Problem to solve ::
Reproduce, please, only the lines from the first line below to the line containing "Three limbs of", inclusive.

--

(* ===== verification/Donna64.v ===== *)
(** * Poly1305 with 64-bit limbs ([src/crypto/zinc/poly1305/poly1305-donna64.c])

    Three limbs of 44, 44 and 42 bits, products of 128 bits, and carries that
    are postponed to the end of a block.  Every operation is kept at its
    machine width; the bounds on the limbs show that nothing is lost.  The back end
    satisfies the interface of [Poly1305]. *)

From S2P Require Import Prelude Words Poly1305.
From stdpp Require Import list.
From Stdlib Require Import ZifyNat.
#[local] Open Scope Z_scope.

Definition u128 (z : Z) : Z := z mod 2 ^ 128.

(** ** The code *)

Record poly1305_internal := Internal { r0 : Z; r1 : Z; r2 : Z; h0 : Z; h1 : Z; h2 : Z; s1 : Z; s2 : Z }.

Definition init64 (key : list Z) : poly1305_internal :=
  let t0 := get_unaligned_le64 0 key in
  let t1 := get_unaligned_le64 8 key in
  let r0 := Z.land t0 0xffc0fffffff in
  let r1 := Z.land (Z.lor (Z.shiftr t0 44) (u64 (Z.shiftl t1 20))) 0xfffffc0ffff in
  let r2 := Z.land (Z.shiftr t1 24) 0x00ffffffc0f in
  Internal r0 r1 r2 0 0 0 (u64 (r1 * 20)) (u64 (r2 * 20)).

(** [h += m[i]] and [h *= r]. *)
Definition products64 (st : poly1305_internal) (input : list Z) (hibit : Z) : Z * Z * Z :=
  let '(Internal r0 r1 r2 h0 h1 h2 s1 s2) := st in
  let t0 := get_unaligned_le64 0 input in
  let t1 := get_unaligned_le64 8 input in
  let h0 := u64 (h0 + Z.land t0 0xfffffffffff) in
  let h1 := u64 (h1 + Z.land (Z.lor (Z.shiftr t0 44) (u64 (Z.shiftl t1 20))) 0xfffffffffff) in
  let h2 := u64 (h2 + Z.lor (Z.land (Z.shiftr t1 24) 0x3ffffffffff) hibit) in
  let d0 := u128 (h0 * r0) in
  let d := u128 (h1 * s2) in
  let d0 := u128 (d0 + d) in
  let d := u128 (h2 * s1) in
  let d0 := u128 (d0 + d) in
  let d1 := u128 (h0 * r1) in
  let d := u128 (h1 * r0) in
  let d1 := u128 (d1 + d) in
  let d := u128 (h2 * s2) in
  let d1 := u128 (d1 + d) in
  let d2 := u128 (h0 * r2) in
  let d := u128 (h1 * r1) in
  let d2 := u128 (d2 + d) in
  let d := u128 (h2 * r0) in
  let d2 := u128 (d2 + d) in
  (d0, d1, d2).

(** [(partial) h %= p]. *)
Definition reduce64 (d0 d1 d2 : Z) : Z * Z * Z :=
  let c := u64 (Z.shiftr d0 44) in
  let h0 := Z.land (u64 d0) 0xfffffffffff in
  let d1 := u128 (d1 + c) in
  let c := u64 (Z.shiftr d1 44) in
  let h1 := Z.land (u64 d1) 0xfffffffffff in
  let d2 := u128 (d2 + c) in
  let c := u64 (Z.shiftr d2 42) in
  let h2 := Z.land (u64 d2) 0x3ffffffffff in
  let h0 := u64 (h0 + u64 (c * 5)) in
  let c := Z.shiftr h0 44 in
  let h0 := Z.land h0 0xfffffffffff in
  let h1 := u64 (h1 + c) in
  (h0, h1, h2).

(** The body of the loop. *)
Definition block64 (padbit : Z) (st : poly1305_internal) (input : list Z) : poly1305_internal :=
  let hibit := u64 (Z.shiftl padbit 40) in
  let '(d0, d1, d2) := products64 st input hibit in
  let '(h0, h1, h2) := reduce64 d0 d1 d2 in
  Internal (r0 st) (r1 st) (r2 st) h0 h1 h2 (s1 st) (s2 st).

Definition blocks64 (st : poly1305_internal) (input : list Z) (padbit : Z) : poly1305_internal :=
  blocks_loop (block64 padbit) (length input / 16) st input.

(** The carries of [poly1305_emit_generic]. *)
Definition carry64 (h0 h1 h2 : Z) : Z * Z * Z :=
  let c := Z.shiftr h1 44 in
  let h1 := Z.land h1 0xfffffffffff in
  let h2 := u64 (h2 + c) in
  let c := Z.shiftr h2 42 in
  let h2 := Z.land h2 0x3ffffffffff in
  let h0 := u64 (h0 + u64 (c * 5)) in
  let c := Z.shiftr h0 44 in
  let h0 := Z.land h0 0xfffffffffff in
  let h1 := u64 (h1 + c) in
  let c := Z.shiftr h1 44 in
  let h1 := Z.land h1 0xfffffffffff in
  let h2 := u64 (h2 + c) in
  let c := Z.shiftr h2 42 in
  let h2 := Z.land h2 0x3ffffffffff in
  let h0 := u64 (h0 + u64 (c * 5)) in
  let c := Z.shiftr h0 44 in
  let h0 := Z.land h0 0xfffffffffff in
  let h1 := u64 (h1 + c) in
  (h0, h1, h2).

(** [h + -p], and the selection by masks. *)
Definition select64 (h0 h1 h2 : Z) : Z * Z * Z :=
  let g0 := u64 (h0 + 5) in
  let c := Z.shiftr g0 44 in
  let g0 := Z.land g0 0xfffffffffff in
  let g1 := u64 (h1 + c) in
  let c := Z.shiftr g1 44 in
  let g1 := Z.land g1 0xfffffffffff in
  let g2 := u64 (h2 + c - Z.shiftl 1 42) in
  let c := u64 (Z.shiftr g2 63 - 1) in
  let g0 := Z.land g0 c in
  let g1 := Z.land g1 c in
  let g2 := Z.land g2 c in
  let c := u64 (Z.lnot c) in
  (Z.lor (Z.land h0 c) g0, Z.lor (Z.land h1 c) g1, Z.lor (Z.land h2 c) g2).

(** [h = (h + nonce)] and the bytes of the tag. *)
Definition add_nonce64 (h0 h1 h2 : Z) (nonce : list Z) : list Z :=
  let n i := nth i nonce 0 in
  let t0 := Z.lor (u64 (Z.shiftl (n 1%nat) 32)) (n 0%nat) in
  let t1 := Z.lor (u64 (Z.shiftl (n 3%nat) 32)) (n 2%nat) in
  let h0 := u64 (h0 + Z.land t0 0xfffffffffff) in
  let c := Z.shiftr h0 44 in
  let h0 := Z.land h0 0xfffffffffff in
  let h1 := u64 (h1 + (Z.land (Z.lor (Z.shiftr t0 44) (u64 (Z.shiftl t1 20))) 0xfffffffffff + c)) in
  let c := Z.shiftr h1 44 in
  let h1 := Z.land h1 0xfffffffffff in
  let h2 := u64 (h2 + (Z.land (Z.shiftr t1 24) 0x3ffffffffff + c)) in
  let h2 := Z.land h2 0x3ffffffffff in
  let h0' := Z.lor h0 (u64 (Z.shiftl h1 44)) in
  let h1' := Z.lor (Z.shiftr h1 20) (u64 (Z.shiftl h2 24)) in
  le_bytes 8 h0' ++ le_bytes 8 h1'.

Definition emit64 (st : poly1305_internal) (nonce : list Z) : list Z :=
  let '(h0, h1, h2) := carry64 (h0 st) (h1 st) (h2 st) in
  let '(h0, h1, h2) := select64 h0 h1 h2 in
  add_nonce64 h0 h1 h2 nonce.

#[export] Instance donna64 : PolyBackend poly1305_internal :=
  {| poly1305_init_generic := init64; poly1305_blocks_generic := blocks64; poly1305_emit_generic := emit64 |}.

(** * The limbs *)

(** The number that limbs of 44 bits stand for. *)
Definition value64 (a b c : Z) : Z := a + b * 2 ^ 44 + c * 2 ^ 88.

Lemma u128_small z : 0 <= z < 2 ^ 128 -> u128 z = z.
Proof. intros. unfold u128. by apply Z.mod_small. Qed.

(** Masks as remainders. *)
Lemma mask44 x : Z.land x 0xfffffffffff = x mod 2 ^ 44.
Proof. change 0xfffffffffff with (Z.ones 44). by apply Z.land_ones. Qed.
Lemma mask42 x : Z.land x 0x3ffffffffff = x mod 2 ^ 42.
Proof. change 0x3ffffffffff with (Z.ones 42). by apply Z.land_ones. Qed.

(** The next two assignments: the carry out of [x], and what is left of [x]. *)
Ltac limb_pair n x m :=
  let q := fresh "q" in let Eq := fresh "Eq" in let Er := fresh "Er" in let R := fresh "R" in
  destruct (split_at x n m) as (q & Eq & Er & R); [lia|lia|];
  step_let; lazymatch goal with E : ?c = _ |- _ => rewrite shr, Eq in E by done; subst c end;
  step_let; lazymatch goal with E : ?h = _ |- _ => rewrite ?mask44, ?mask42, Er in E; subst h end; clear Eq Er.

(** The middle limb of two words. *)
Lemma middle_limb t0 t1 : 0 <= t0 < 2 ^ 64 -> 0 <= t1 < 2 ^ 64 ->
  Z.lor (Z.shiftr t0 44) (u64 (Z.shiftl t1 20)) = t0 / 2 ^ 44 + (t1 mod 2 ^ 44) * 2 ^ 20.
Proof.
  intros H0 H1. rewrite shr by lia. unfold u64. assert ((Z.shiftl t1 20) mod 2 ^ 64 = Z.shiftl (t1 mod 2 ^ 44) 20) as ->.
  { rewrite !Z.shiftl_mul_pow2 by lia. lia. }
  apply lor_shift; [lia|]. lia.
Qed.

(** The limbs of two words. *)
Lemma limbs64 t0 t1 padbit : 0 <= t0 < 2 ^ 64 -> 0 <= t1 < 2 ^ 64 -> padbit = 0 \/ padbit = 1 ->
  exists m0 m1 m2, Z.land t0 0xfffffffffff = m0 /\ Z.land (Z.lor (Z.shiftr t0 44) (u64 (Z.shiftl t1 20))) 0xfffffffffff = m1 /\
    Z.lor (Z.land (Z.shiftr t1 24) 0x3ffffffffff) (u64 (Z.shiftl padbit 40)) = m2 + padbit * 2 ^ 40 /\ Z.land (Z.shiftr t1 24) 0x3ffffffffff = m2 /\
    0 <= m0 < 2 ^ 44 /\ 0 <= m1 < 2 ^ 44 /\ 0 <= m2 < 2 ^ 40 /\ value64 m0 m1 m2 = t0 + t1 * 2 ^ 64.
Proof.
  intros H0 H1 Hp. rewrite middle_limb by done. rewrite !mask44, mask42, shr by done.
  exists (t0 mod 2 ^ 44), ((t0 / 2 ^ 44 + t1 mod 2 ^ 44 * 2 ^ 20) mod 2 ^ 44), (t1 / 2 ^ 24). rewrite (Z.mod_small (t1 / 2 ^ 24)) by lia.
  split; [done|]. split; [done|]. split; [|unfold value64; lia].
  rewrite u64_small by (rewrite Z.shiftl_mul_pow2 by lia; lia). apply lor_shift; lia.
Qed.

Lemma block_words blk : all_bytes blk -> length blk = 16%nat ->
  0 <= get_unaligned_le64 0 blk < 2 ^ 64 /\ 0 <= get_unaligned_le64 8 blk < 2 ^ 64 /\ le_word blk = get_unaligned_le64 0 blk + get_unaligned_le64 8 blk * 2 ^ 64.
Proof.
  intros Hb Hl. split; [by apply get_le64_range|]. split; [by apply get_le64_range|]. unfold get_unaligned_le64, field. change (Z.to_nat 0) with 0%nat. change (Z.to_nat 8) with 8%nat. cbn [skipn].
  rewrite (take_ge (skipn 8 blk)) by (rewrite length_drop; lia). pose proof (le_word_app (firstn 8 blk) (skipn 8 blk)) as E. rewrite take_drop in E. rewrite E.
  unfold len. rewrite length_take. replace (8 `min` length blk)%nat with 8%nat by lia. change (256 ^ Z.of_nat 8) with (2 ^ 64). change (Pos.to_nat 8) with 8%nat.
  rewrite drop_0. lia.
Qed.

(** ** A block *)

Lemma low_bits d n : 0 <= n <= 64 -> u64 d mod 2 ^ n = d mod 2 ^ n.
Proof. intros. unfold u64. by apply mod_mod_pow. Qed.

Lemma reduce64_value (Q : Z * Z * Z -> Prop) d0 d1 d2 : 0 <= d0 < 2 ^ 93 -> 0 <= d1 < 2 ^ 93 -> 0 <= d2 < 2 ^ 93 ->
  (forall a b c k, 0 <= a < 2 ^ 44 -> 0 <= b < 2 ^ 44 + 2 ^ 12 -> 0 <= c < 2 ^ 42 -> value64 a b c = value64 d0 d1 d2 - k * p1305 -> Q (a, b, c)) ->
  Q (reduce64 d0 d1 d2).
Proof.
  intros H0 H1 H2 K. cbv beta delta [reduce64]. do 12 step_let. rewrite ?mask44, ?mask42, ?shr, ?low_bits in * by done.
  destruct (split_at d0 44 93 ltac:(lia) H0) as (q0 & Eq0 & Er0 & R0). rewrite Eq0, ?Er0 in *. clear Eq0 Er0.
  rewrite u64_small in E by lia. subst c. rewrite u128_small in E1 by lia.
  destruct (split_at d3 44 94 ltac:(lia) ltac:(lia)) as (q1 & Eq1 & Er1 & R1). rewrite Eq1, ?Er1 in *. clear Eq1 Er1.
  rewrite u64_small in E2 by lia. subst c0. rewrite u128_small in E4 by lia.
  destruct (split_at d4 42 94 ltac:(lia) ltac:(lia)) as (q2 & Eq2 & Er2 & R2). rewrite Eq2, ?Er2 in *. clear Eq2 Er2.
  rewrite u64_small in E5 by lia. subst c1. rewrite (u64_small (q2 * 5)) in E7 by lia. rewrite u64_small in E7 by lia.
  destruct (split_at h6 44 56 ltac:(lia) ltac:(lia)) as (q3 & Eq3 & Er3 & R3). rewrite Eq3, ?Er3 in *. clear Eq3 Er3.
  subst c2. rewrite u64_small in E10 by lia. apply (K _ _ _ q2); unfold value64, p1305; lia.
Qed.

--

Response to this task ::
(* ===== verification/Donna64.v ===== *)
(** * Poly1305 with 64-bit limbs ([src/crypto/zinc/poly1305/poly1305-donna64.c])

    Three limbs of 44, 44 and 42 bits, products of 128 bits, and carries that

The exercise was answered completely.